En mi contacto con él hubo algo tan raro, como extraña fue la manera en que nos conocimos, durante una tarde calurosa en Austin, Texas. Yo no  me acordaba bien de ese músico popular, de ascendencia mexicana. Fender había ganado tres premios Grammy y tocado con grupos legendarios, como The Texas Tornados, los Hooligans y los Lonely Boys. Además, le habían dedicado una estrella en el Paseo de la Fama de Hollywood, que es como el Nobel de la farándula. Su género musical se confundía con algo que se dio en llamar Tex-Mex y que yo llamaría Mex-Mex, porque el territorio donde se originan esos híbridos fue mexicano; pero discusiones nostálgicas aparte, Baldemar Huerta o Eddie Medina, como también se llamó, incursionó con éxito en el rock and roll, en la música country y en el pop. 

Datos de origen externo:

(* ===== verification/ConfigLayers.v ===== *)
(** * Configuration: the layers (the [Cli] half of src/config.rs)

    Loading the document, selecting the chains, and the overrides of the
    environment, the deprecated flags, the visible flags and [--set], each
    applied to the document and re-validated. *)

From Stdlib Require Import ZArith NArith Lia String Ascii.
From S2P Require Import Prelude Str Chain Upstream Float64 Toml Config.

#[local] Open Scope string_scope.

Section Layers.
Context {L : ConfigLib}.

(** ** The document *)

Definition load_tree (fs : Files) (cli : Cli) (env : Env) : result Table :=
  let '(path, required) :=
    match cli_config cli, env_get env "NEVE_CONFIG" with
    | Some p, _ => (Some p, true)
    | None, Some p => (Some p, true)
    | None, None => (env_default_config env, false)
    end in
  match path with
  | None => Ok []
  | Some path =>
      if negb required && negb (file_exists fs path) then Ok []
      else
        let? text := ok_or (read_to_string fs path) EConfigUnread in
        let? tree := ok_or (toml_parse text) EConfigInvalid in
        let? _ := deserialize_tree tree in
        Ok tree
  end.

(** ** Selecting the chains *)

(** [Ok None] without a [chains] table. *)
Definition declared_chains (tree : Table) : result (option (list Chain)) :=
  match assoc "chains" tree with
  | None => Ok None
  | Some chains =>
      let? chains := ok_or (as_table chains) EChainsNotTable in
      let? cs := foldr (fun kv acc => let? c := ok_or (de_chain (TString kv.1)) EUnknownChain in
                                      let? cs := acc in Ok (c :: cs)) (Ok []) chains in
      Ok (Some cs)
  end.

Definition file_enabled (tree : Table) (chain : Chain) : result bool :=
  match (chains ← assoc "chains" tree; t ← as_table chains;
         own ← assoc (as_str chain) t; t ← as_table own; assoc "enabled" t) with
  | None => Ok true
  | Some value => ok_or (tas_bool value) ENotBool
  end.

Definition enabled_key (chain : Chain) : string := "chains." ++ as_str chain ++ ".enabled".

(** [set_enabled]: the last [--set chains.<x>.enabled=...]. *)
Definition set_enabled (sets : list string) (chain : Chain) : result (option bool) :=
  foldl (fun (found : result (option bool)) arg =>
           let? found := found in
           match split_once "=" arg with
           | Some (key, raw) =>
               if String.eqb (trim key) (enabled_key chain)
               then let? b := ok_or (parse_bool raw) ENotBool in Ok (Some b)
               else Ok found
           | None => Ok found
           end) (Ok None) sets.

Definition chain_on (sets : list string) (tree : Table) (declared : option (list Chain)) (chain : Chain)
    : result bool :=
  let? explicit := set_enabled sets chain in
  match explicit with
  | Some b => Ok b
  | None =>
      if match declared with None => true | Some d => bool_decide (chain ∈ d) end
      then file_enabled tree chain else Ok false
  end.

Definition select_chains (cli : Cli) (tree : Table) : result (list Chain) :=
  match cli_chains cli with
  | _ :: _ => normalize_chains (cli_chains cli)
  | [] =>
      let? declared := declared_chains tree in
      if bool_decide (declared = Some []) then Err EChainsEmpty
      else
        let? chains := foldl (fun (acc : result (list Chain)) chain =>
                                let? acc := acc in
                                let? on := chain_on (cli_set cli) tree declared chain in
                                Ok (if (on : bool) then acc ++ [chain] else acc)%list) (Ok []) ALL in
        match chains with
        | [] => Err EAllDisabled
        | _ => normalize_chains chains
        end
  end.

(** [None] when the argument passes; the key it is refused for otherwise. *)
Definition idle_target (enabled : list Chain) (arg : string) : option string :=
  match split_once "=" arg with
  | None => None
  | Some (key, _) =>
      match Str.split "." (trim key) with
      | first :: name :: fld :: _ =>
          if negb (String.eqb first "chains") then None
          else match de_chain (TString name) with
               | None => None
               | Some chain =>
                   if String.eqb fld "enabled" || bool_decide (chain ∈ enabled) then None else Some key
               end
      | _ => None
      end
  end.

Definition reject_sets_for_idle_chains (cli : Cli) (enabled : list Chain) : result unit :=
  match omap (idle_target enabled) (cli_set cli) with
  | [] => Ok tt
  | key :: _ => Err (EIdleChain key)
  end.

(** ** One override *)

Definition set_checked (tree : Table) (key : string) (value : TValue) (origin : string) : result Table :=
  let path := Str.split "." key in
  if existsb (fun p => String.eqb p "") path then Err (EAt origin EEmptySegment)
  else
    let? tree := map_err (EAt origin) (set_path path value tree) in
    let? _ := map_err (EAt origin) (deserialize_tree tree) in
    Ok tree.

(** An override: key, value, origin. *)
Definition Override : Type := string * TValue * string.

Definition apply_overrides (ovs : list Override) (tree : Table) : result Table :=
  foldl (fun (acc : result Table) (ov : Override) => let? tree := acc in let '(key, value, origin) := ov in set_checked tree key value origin)
    (Ok tree) ovs.

(** [apply_key]: a [chains.*.<name>] key fans out to the chains served. *)
Definition fan_out (key : string) (value : TValue) (origin : string) (enabled : list Chain) : list Override :=
  match strip_prefix "chains.*." key with
  | None => [(key, value, origin)]
  | Some name => map (fun c => ("chains." ++ as_str c ++ "." ++ name, value, origin)) enabled
  end.

Definition apply_key (tree : Table) (key : string) (value : TValue) (origin : string) (enabled : list Chain)
    : result Table :=
  apply_overrides (fan_out key value origin enabled) tree.

(** ** The layers *)

Definition ENV_KEYS : list (string * string) :=
  [("NEVE_RPC_URL", "chains.c.rpc_url"); ("NEVE_WS_URL", "chains.c.ws_url");
   ("NEVE_P_RPC_URL", "chains.p.rpc_url")].

(** Layer 4. *)
Definition apply_env (env : Env) (tree : Table) (notices : list Notice) : result (Table * list Notice) :=
  foldl (fun (acc : result (Table * list Notice)) vk =>
           let? (tree, notices) := acc in
           match env_get env vk.1 with
           | None => Ok (tree, notices)
           | Some value =>
               let notices := (notices ++ [NWarn (DeprecatedVar vk.1 vk.2)])%list in
               let? tree := set_checked tree vk.2 (TString value)
                              ("environment variable `" ++ vk.1 ++ "`") in
               Ok (tree, notices)
           end) (Ok (tree, notices)) ENV_KEYS.

(** [int]: a flag's number as a TOML integer. *)
Definition int (v : option N) (flag : string) : result (option TValue) :=
  match v with
  | None => Ok None
  | Some n => if is_i64 (Z.of_N n) then Ok (Some (TInteger (Z.of_N n))) else Err (EFlagRange flag)
  end.

(** The table of deprecated flags. *)
Definition deprecated_flags (cli : Cli) : result (list (string * string * option TValue)) :=
  let text (v : option string) := TString <$> v in
  let? p_concurrency := int (cli_p_concurrency cli) "--p-concurrency" in
  let? join_buffer_cap := int (cli_join_buffer_cap cli) "--join-buffer-cap" in
  let? backfill_floor := int (cli_backfill_floor cli) "--backfill-floor" in
  let? p_backfill_floor := int (cli_p_backfill_floor cli) "--p-backfill-floor" in
  let? max_connections := int (cli_max_connections cli) "--max-connections" in
  let? max_blocks := int (cli_max_blocks_per_request cli) "--max-blocks-per-request" in
  Ok [("--ws-url", "chains.c.ws_url", text (cli_ws_url cli));
      ("--rpc-url", "chains.c.rpc_url", text (cli_rpc_url cli));
      ("--p-rpc-url", "chains.p.rpc_url", text (cli_p_rpc_url cli));
      ("--p-poll-interval", "chains.p.poll_interval", text (cli_p_poll_interval cli));
      ("--request-interval", "chains.c.request_interval", text (cli_request_interval cli));
      ("--p-request-interval", "chains.p.request_interval", text (cli_p_request_interval cli));
      ("--max-wait", "chains.*.max_wait", text (cli_max_wait cli));
      ("--ws-idle-timeout", "chains.*.ws_idle_timeout", text (cli_ws_idle_timeout cli));
      ("--prefetch-delay-cap", "chains.*.prefetch_delay_cap", text (cli_prefetch_delay_cap cli));
      ("--idle-timeout", "server.idle_timeout", text (cli_idle_timeout cli));
      ("--summary-period", "chains.*.summary_period", text (cli_summary_period cli));
      ("--p-data-dir", "chains.p.data_dir", text (cli_p_data_dir cli));
      ("--p-concurrency", "chains.p.concurrency", p_concurrency);
      ("--join-buffer-cap", "chains.*.join_buffer_cap", join_buffer_cap);
      ("--backfill-floor", "chains.c.backfill_floor", backfill_floor);
      ("--p-backfill-floor", "chains.p.backfill_floor", p_backfill_floor);
      ("--max-connections", "server.max_connections", max_connections);
      ("--max-blocks-per-request", "server.max_blocks_per_request", max_blocks)].

(** The key the operator is pointed at. *)
Definition suggest (key : string) : string :=
  match strip_prefix "chains.*." key with
  | Some name => "defaults." ++ name
  | None => key
  end.

Definition flag_origin (flag : string) : string := "flag `" ++ flag ++ "`".

(** Layer 5a. *)
Definition apply_deprecated_flags (cli : Cli) (enabled : list Chain) (tree : Table) (notices : list Notice)
    : result (Table * list Notice) :=
  let? pending := deprecated_flags cli in
  foldl (fun (acc : result (Table * list Notice)) fkv =>
           let? (tree, notices) := acc in
           let '(flag, key, value) := fkv in
           match value with
           | None => Ok (tree, notices)
           | Some value =>
               let notices := (notices ++ [NWarn (DeprecatedFlag flag (suggest key))])%list in
               let? tree := apply_key tree key value (flag_origin flag) enabled in
               Ok (tree, notices)
           end) (Ok (tree, notices)) pending.

(** Layer 5b: the visible flags, as the overrides they stand for. *)
Definition visible_flags (cli : Cli) (enabled : list Chain) : list Override :=
  (match cli_network cli with
   | Some n => [("network", TString (network_as_str n), flag_origin "--network")] | None => [] end
  ++ match cli_log_level cli with
     | Some l => [("log_level", TString (log_level_as_str l), flag_origin "--log-level")] | None => [] end
  ++ match cli_data_dir cli with
     | Some d => [("defaults.data_dir", TString d, flag_origin "--data-dir")] | None => [] end
  ++ match cli_rpc_addr cli with
     | Some a => [("server.addr", TString (socket_show a), flag_origin "--rpc-addr")] | None => [] end
  ++ (if cli_ingest_logs cli
      then fan_out "chains.*.ingest_logs" (TBoolean true) (flag_origin "--ingest-logs") enabled else [])
  ++ match cli_mirror_from cli with
     | Some base => [("upstream.kind", TString (kind_str Neve), flag_origin "--mirror-from");
                     ("upstream.base", TString base, flag_origin "--mirror-from")]
     | None => [] end)%list.

Definition apply_flags (cli : Cli) (enabled : list Chain) (tree : Table) : result Table :=
  apply_overrides (visible_flags cli enabled) tree.

(** [parse_scalar]: TOML if it parses as a value, else a string. *)
Definition parse_scalar (raw : string) : TValue :=
  default (TString raw) (toml_parse ("v = " ++ raw) ≫= assoc "v").

(** Layer 5c. *)
Definition apply_sets (cli : Cli) (tree : Table) : result Table :=
  foldl (fun (acc : result Table) arg =>
           let? tree := acc in
           let? (key, raw) := ok_or (split_once "=" arg) ESetSyntax in
           set_checked tree key (parse_scalar raw) ("`--set " ++ key ++ "=" ++ raw ++ "`"))
    (Ok tree) (cli_set cli).

(** The merged document, the chains served and the notices so far. *)
Definition merge (fs : Files) (cli : Cli) (env : Env) : result (Table * list Chain * list Notice) :=
  let? tree := load_tree fs cli env in
  let? enabled := select_chains cli tree in
  let? _ := reject_sets_for_idle_chains cli enabled in
  let? (tree, notices) := apply_env env tree [] in
  let? (tree, notices) := apply_deprecated_flags cli enabled tree notices in
  let? tree := apply_flags cli enabled tree in
  let? tree := apply_sets cli tree in
  Ok (tree, enabled, notices).

End Layers.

La memorable tarde que cuento, paseando con mi familia frente al Capitolio, nos vimos asistiendo, inopinadamente, a una recepción que se ofrecía en una galería de arte, en el centro de Austin. Veíamos una exposición de fotografía cuando los organizadores nos avisaron que llegaría el alcalde de la ciudad y que, si así lo deseábamos, podríamos presenciar un homenaje especial a una gran figura de la música. El tumulto que se formó nos impidió acercarnos a un hombre que irradiaba simpatía. Freddy Fender se prodigaba firmando autógrafos. Al intentar escapar de allí, la multitud nos colocó frente a frente del cantante; mis hijas pequeñas le dieron la mano y él se dirigió a mi esposa, diciéndole: yo a usted la conozco. Le respondí que era imposible. Expliqué que ella había vivido treinta años en la India y que nunca había pisado suelo norteamericano. La  conversación dio pie a un diálogo que comenzó a incomodar a los organizadores. En medio de la algarabía entablamos un coloquio que concluyó en risotadas. En ese trance, Freddy hizo dos revelaciones. Con emoción nos contó que le debía la vida a uno de sus hijas, y gracias a un riñón que le había donado. La segunda confidencia viene después. 

Freddy le dijo a su asistente: deles cuatro entradas a estas personas para mi espectáculo. La función fue en un célebre teatro, con poltronas de terciopelo rojo. Allí encontramos a una multitud de nostálgicos “latinos”. El teatro casi se vino abajo cuando escuchamos “Before the Next Teardrop Falls”. 

Escuchamos entonces a un músico con una leyenda personal. A los 5 años improvisó su primera guitarra casera con una lata de sardinas y de alambres, que no le pediría nada a los collages de Picasso. A los 10 tuvo su primer premio, interpretando en una estación de radio la canción “Paloma querida” de José Alfredo Jiménez. Ganó entonces una canasta de alimentos de diez dólares. 

A los 16 años Baldemar Huerta se enroló en la Marina y al regreso comenzó a cantar en bares, adaptando canciones exitosas de Elvis y Belafonte. En 1959 ya se llamaba Freddy Fender, como la marca de su guitarra. En su siguiente disco ya era Eddie Medina, en homenaje a su madre. Su gran éxito “Wasted Days and Wasted Nights” se lo retiraron del aire porque en un registro rutinario le encontraron marihuana, y acabó en una prisión de Baton Rouge. 

Purgó tres años de una condena mayor que le perdonó un gobernador de Louisiana, quien le admiraba, con la promesa de que no frecuentaría cantinas. El ostracismo le hizo abandonar la música durante un largo período. Se convirtió en mecánico y frecuentó una escuela de enseñanza básica. Pero como las aguas siempre vuelven a su torrente, nosotros estábamos «descubriendo» su singular talento. Además, nos dedicó una canción, enunciando que era para sus “nuevos amigos”.

Su biografías dice que nació el 4 de junio de 1937, en San Benito, sur de Texas. Pero hay un detalle. Nos confesó que había nacido en un poblado entre San Fernando y Padilla, Tamaulipas. Las tierras donde fue fusilado el emperador Iturbide están inundadas por una presa, y no existe ya  ningún registro. Así que tampoco podré ya preguntarle si su versión fue una revelación.